* [RECORDS FOR THE TASK]
(** What the aggregator returns for a factor of size [s], whatever the
    norm: finite and non-negative numbers, null together (and null for a
    factor of size 1). *)
Definition factor_ok (s : Z) (m : pnorm → measure) : Prop :=
  ∃ Zf : Prop,
    (s = 1 → Zf)
    ∧ ∀ p, ∃ a b, m p = {| ave_width := Fin a; ave_delta := Fin b |}
                  ∧ (0 <= a)%Q ∧ (0 <= b)%Q
                  ∧ ((a == 0)%Q ↔ Zf) ∧ ((b == 0)%Q ↔ Zf).

(** The points of a traversal advance along a straight line under the norm
    [p]: the last point is as far from the first as the path through all
    the points is long, and the two end points differ. *)
Definition straight (norm_l2 : list Q → Q) (p : pnorm) (zs : list (list Q)) : Prop :=
  ∃ first mid last_pt,
    zs = first :: mid ++ [last_pt]
    ∧ (0 < dist norm_l2 p last_pt first)%Q
    ∧ (dist norm_l2 p last_pt first
       == Qsum (zip_with (dist norm_l2 p) zs (tail zs)))%Q.

(** ** A synthetic dataset

    Two factors of sizes [1, 5]; an observation is its own row of factor
    values, and the representation maps the value [v] of the second factor
    to the one-dimensional point [v * 2].  The random source is a linear
    congruential generator. *)

Definition scenario_dataset : @GroundTruthDataset Z (list Z) :=
  {| num_factors := 2;
     factor_sizes := [1; 5];
     sample_factors := fun size g => (replicate size [0; g mod 5], (g * 7 + 3) mod 101);
     dataset_batch_from_factors := fun rows => rows;
     dataset_sample_batch := fun n g => (replicate n [0; g mod 5], (g * 7 + 3) mod 101) |}.

Definition scenario_point (row : list Z) : list Q := [(inject_Z (nth 1 row 0%Z) * 2)%Q].

Definition scenario_representation (batch : list (list Z)) : list (list Q) :=
  map scenario_point batch.

(** The latent traversal of the second factor of the synthetic dataset. *)
Definition scenario_traversal : list (list Q) := [[0]; [2]; [4]; [6]; [8]]%Q.

(** The measures of the synthetic dataset in exact arithmetic, as
    [metric_flatness] collects them. *)
Definition scenario_measures : dict pnorm fs_measure :=
  [ (L1, {| fs_ave_widths := [Fin 0; Fin 8]; fs_ave_lengths := [Fin 0; Fin 8] |});
    (L2, {| fs_ave_widths := [Fin 0; Fin 8]; fs_ave_lengths := [Fin 0; Fin 8] |}) ].

(** A dataset whose only factor has one value. *)
Definition degenerate_dataset : @GroundTruthDataset Z (list Z) :=
  {| num_factors := 1;
     factor_sizes := [1];
     sample_factors := fun size g => (replicate size [0], (g * 7 + 3) mod 101);
     dataset_batch_from_factors := fun rows => rows;
     dataset_sample_batch := fun n g => (replicate n [0], (g * 7 + 3) mod 101) |}.

Definition constant_representation (batch : list (list Z)) : list (list Q) :=
  map (fun _ => [0%Q]) batch.


(** * Properties *)

(** ** The result monad *)

Lemma for_each_map {A B} (f : A → B) (l : list A) :
  for_each (fun x => Ok (f x)) l = Ok (map f l).
Proof. induction l as [|x l IH]; simpl; [done|]. by rewrite IH. Qed.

* [TASK TO COMPLETE]
Find all lines holding the word "synthetic" in the records above and copy them.

* [WORKED SOLUTION]
(** ** A synthetic dataset
(** The latent traversal of the second factor of the synthetic dataset. *)
(** The measures of the synthetic dataset in exact arithmetic, as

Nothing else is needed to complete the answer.